Biblioteca, uno solo
dei tesori comaschi
la biblioteca
tesoro comasco

Qui tutto è possibile, tranne la noia». Il qui è Zamonia, la città dei libri sognanti, che è anche il titolo del libro di Walter Moers.

Anche a Como tutto è possibile, volendo, tranne la noia. Almeno per un motivo “strano”, perché c’è una biblioteca di 350 anni. Zamonia è un po’ Como. Come Como è una città fatta di fatica, problemi, paure, relazioni complicate, ma anche di scrittura, scrittori e libri. Libri che in biblioteca hanno anche 700 anni e se li guardi non ti annoi.

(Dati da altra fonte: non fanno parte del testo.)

(* ===== verification/Ports.v ===== *)
(** Input and output ports (system.h) and the interrupt controller
    (internal/pic.c).

    The hardware is whatever answers reads from the history of port accesses: the
    function [dev] gives the value that a read of a port returns after a history.
    The drivers are programs over the history; their theorems say what was written,
    under hypotheses on [dev] only where a driver decides on what it reads. *)

From S2P Require Import Prelude.

Inductive width : Type := W8 | W16 | W32.
Definition wrap (w : width) (z : Z) : Z := match w with W8 => u8 z | W16 => u16 z | W32 => u32 z end.
Inductive event : Type := Out (w : width) (port value : Z) | In (w : width) (port : Z).
(** The newest event first. *)
Notation history := (list event).

(** A state with the history in it. *)
Record port_state (S : Type) : Type := mk_port_state { events : S -> history; record_event : event -> S -> S }.
Arguments mk_port_state {S}. Arguments events {S}. Arguments record_event {S}.
Definition bare_history : port_state history := mk_port_state (fun h => h) cons.

Section Ports.
Context {S : Type} (io : port_state S) (dev : history -> width -> Z -> Z).
Definition out (w : width) (port value : Z) : M S unit := modify (record_event io (Out w (u16 port) (wrap w value))).
Definition inp (w : width) (port : Z) : M S Z :=
  fun s => Ok (wrap w (dev (events io s) w (u16 port))) (record_event io (In w (u16 port)) s).
Definition outb := out W8.
Definition outw := out W16.
Definition outl := out W32.
Definition inb := inp W8.
Definition inw := inp W16.
Definition inl := inp W32.

(** ** The interrupt controllers *)

Definition pic_install : M S unit :=
  outb 32 17 ;;; outb 160 17 ;;;
  outb 33 32 ;;; outb 161 40 ;;;
  outb 33 4 ;;; outb 161 2 ;;;
  outb 33 1 ;;; outb 161 1.
End Ports.

(** What was written to a port, the newest first. *)
Fixpoint writes (port : Z) (h : history) : list Z :=
  match h with
  | [] => []
  | Out _ p v :: r => if p =? port then v :: writes port r else writes port r
  | In _ _ :: r => writes port r
  end.
Definition last_write (port : Z) (h : history) : option Z := head (writes port h).

Lemma writes_app port h k : writes port (h ++ k) = writes port h ++ writes port k.
Proof. induction h as [|[w p v|w p] r IH]; cbn; [done| |done]. destruct (p =? port); cbn; by rewrite IH. Qed.

(** The initialisation of each 8259: the four command words, in order, give the
    vector of line 0, the line that joins the two, and the mode. *)
Record pic_setup : Type := mk_setup { icw_vector : Z; icw_cascade : Z; icw_mode : Z }.
Definition setup_of (command data : Z) (h : history) : option pic_setup :=
  match writes command h, writes data h with
  | [17], [m; c; v] => Some (mk_setup v c m)
  | _, _ => None
  end.
(** The sixteen lines are moved behind the exceptions: vectors 32 to 39 and 40 to
    47; the second controller is on line 2 of the first. *)
Lemma pic_install_ok : exists h, pic_install bare_history [] = Ok tt h /\
  setup_of 32 33 h = Some (mk_setup 32 (Z.shiftl 1 2) 1) /\ setup_of 160 161 h = Some (mk_setup 40 2 1).
Proof. by eexists. Qed.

Difficile dire quanti anni abbia Zamonia, si sa invece con certezza che la biblioteca comunale di Como ha tre secoli e mezzo da festeggiare in questi giorni. Si sa anche che la biblioteca di Como è un gioiello come e più di Zamonia perché il suo fondatore Francesco Benzi, membro dei giureconsulti, si ispirò per crearla all’Ambrosiana del cardinale Federico Borromeo. Benzi doveva essere un uomo deciso visto che, per creare nel 1663 la biblioteca, lasciava, nel suo testamento al Collegio dei dottori di cui faceva parte, la precisa indicazione (per la verità l’obbligo) di creare un posto dove i libri fossero a uso pubblico. A dir poco lungimirante il Benzi. Intuì che c’erano a Como tanti granellini d’oro, libri e incunaboli, che avrebbero potuto incastonarsi in un diadema straordinario, una biblioteca. Non però un posto ad uso di parrucconi e noiosoni, ma proprio un posto per tanti «dove tutto è - appunto - possibile tranne la noia».

E non è un caso se uno dei massimi esperti di biblioteconomia proprio in questi giorni abbia ricordato che quella di Como è una delle biblioteca più belle, ricche e storiche d’Italia e una, con quella di Berlino, delle più antiche d’Europa.

La biblioteca è un posto magico, perché credi abbia, come tutti i palazzi, un’entrata e una uscita; poi però ci entri e scopri che di entrate e uscite ne ha milioni. Senza voler fare brutta poesia, chi legge entra ed esce un numero di volte infinito in un altrettanto infinito numero di situazioni, secoli, persone. Altro che noia. Ci sono troppe “cose” da vedere, leggere e fare: dlla Bibbia miniata del 1300 alla Divina Commedia del 1400, ai pop up e ai libri consultabili a video.

Oh, ma davvero! Sì, davvero. Per tanti comaschi non sarà una scoperta, se mai una ri-scoperta, la biblioteca , per altrettanti potrebbe essere una sorpresa che non pensavano di trovare nella propria città. E sono tante le belle sorprese recenti di Como, l’apertura della restaurata Porta Pretoria (ogni visita guidata registra sempre il tutto esaurito) non lo è? E la statua di Sant’Andrea, che dopo 250 anni è tornata in Duomo? Appena qualche settimana fa, il critico d’arte Philippe Daverio, in visita a Como, sbarrava gli occhi davanti a tante bellezze concentrate in pochi metri quadrati. Il Sociale lo incantava - e non è nemmeno il caso di ricordare di cosa sia stata capace la portentosa squadra di Barbara Minghetti per celebrare i 200 anni del teatro - girandosi appena sbatteva gli occhi contro il Duomo, la Torre Pantera, appena dietro la Casa del Fascio.

Attenti, aveva detto, valorizzate i vostri preziosi, dite agli altri che vengano a vederli, anche in occasione dell’Expo, perché i milanesi non pensano a voi come a una città forziere, piuttosto come a un posto dove si lavora e si risparmia sull’accoglienza.

Aveva ragione. Come l’hanno due scrittori contemporanei (per non scavare troppo nella storia e farsi dare dei... noiosi): Carlos Zafon ne “L’ombra del vento” e Sam Savage in “Firmino”. Nel primo, un ragazzo finisce nel cimitero dei libri dimenticati, nel secondo c’è un topo che per fame si rassegna a mangiare le pagine dei libri della libreria in cui vive. Esperienze che li cambieranno per sempre perché li costringeranno, loro malgrado, a non annoiarsi mai.